Abstract
The riboflavin homolog 7-ethyl-8-methyl-10-(D-ribityl)isoalloxazine (7-ethyl-8-methyl-flavin; Fig. 1) 1 is able to serve as the sole flavin in the nutrition of the rat 2 . Females receiving only 7-ethyl-8-methyl-flavin, produce litters of the usual size consisting of normal appearing young, but the young die during the first 3 days after birth 3 .
Kim and Lambooy 4 have shown that 7-ethyl-8-methyl-flavin causes a reduction of succinic acid dehydrogenase (SDH) activity in tissues of healthy rats. The evidence 4 suggested that the coenzyme form of the homolog is able to replace riboflavin in the enzyme at a rate which is reasonably consistent with the half-life of the mitochondrion. These phenomena led to observations that the half-life of decay of rat liver SDH is approximately 14 days while that of the kidney is of the order of 100 days.
It might be argued that the large difference in the half-lives of SDH decay in the liver and kidney are not related to the reproductive cycle of the mitochondria in the tissues but rather that the homolog coenzyme forms a far more active holoenzyme with the apoenzyme of the kidney than with the apoenzyme of the liver.

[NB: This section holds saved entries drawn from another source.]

Lemma patterns_run (d : D) ps s : Forall (fun x => In x (rows d)) s -> StronglySorted Z.lt (map row_id s) ->
  exists s', foldM (search_and_append label like d) s ps = Ret s' /\ StronglySorted Z.lt (map row_id s') /\
    forall e : E, In e s' <-> In e s \/ (In e (rows d) /\ exists p, In p ps /\ matches label like p e = true).
Proof.
  revert s. induction ps as [|p ps IH]; intros s Hs Hsort; cbn [foldM].
  - exists s. split; [done|]. split; [done|]. cbn. naive_solver.
  - destruct (inserts_run d _ s Hs (filter_rows (matches label like p) d) Hsort) as (s1 & Hr & Hs1 & Hin1).
    change (search_and_append label like d s p) with (foldM insert s (List.filter (matches label like p) (rows d))).
    rewrite Hr, ret_bind. destruct (IH s1) as (s2 & Hr2 & Hs2 & Hin2); [|done|].
    + apply List.Forall_forall. intros x Hx. apply Hin1 in Hx as [Hx|Hx]; [rewrite List.Forall_forall in Hs; by apply Hs|].
      by apply filter_In in Hx as [? _].
    + exists s2. split; [done|]. split; [done|]. intros e. rewrite Hin2, Hin1, filter_In. cbn [In]. naive_solver.
Qed.

(** Sets ordered by id with the same rows are the same list. *)
Lemma sorted_unique (d : D) (l1 l2 : list E) : StronglySorted Z.lt (map row_id l1) -> StronglySorted Z.lt (map row_id l2) ->
  (forall e, In e l1 <-> In e l2) -> l1 = l2.
Proof.
  revert l2. induction l1 as [|x l1 IH]; intros [|y l2] H1 H2 Hin; [done|by destruct (proj2 (Hin y) (or_introl eq_refl))|
    by destruct (proj1 (Hin x) (or_introl eq_refl))|].
  cbn [map] in H1, H2. apply StronglySorted_inv in H1 as [H1 Hx], H2 as [H2 Hy].
  rewrite Forall_map, List.Forall_forall in Hx, Hy. cbn in Hx, Hy.
  assert (x = y) as ->.
  { destruct (proj1 (Hin x) (or_introl eq_refl)) as [?|Hxy]; [done|].
    destruct (proj2 (Hin y) (or_introl eq_refl)) as [?|Hyx]; [done|].
    specialize (Hx _ Hyx). specialize (Hy _ Hxy). lia. }
  f_equal. apply IH; [done..|]. intros e. specialize (Hin e). cbn [In] in Hin.
  split; intros He.
  - destruct (proj1 Hin (or_intror He)) as [<-|]; [|done]. specialize (Hx _ He). lia.
  - destruct (proj2 Hin (or_intror He)) as [<-|]; [|done]. specialize (Hy _ He). lia.
Qed.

The relatively slow rate of cell division in the brain reduces the need for new mitochondria to very low levels and it has been stated 5 that brain mitochondria grow and divide very slowly and may be stable for the lifetime of the cell. If the decay of SDH activity in the tissue of a rat receiving only the homolog is related to the rate of production of mitochondria, then the administration of the homolog as the sole flavin to rats and the determination of the SDH activity of the brains from weanling age well into adulthood should show an extremely slow rate of decay of the enzyme.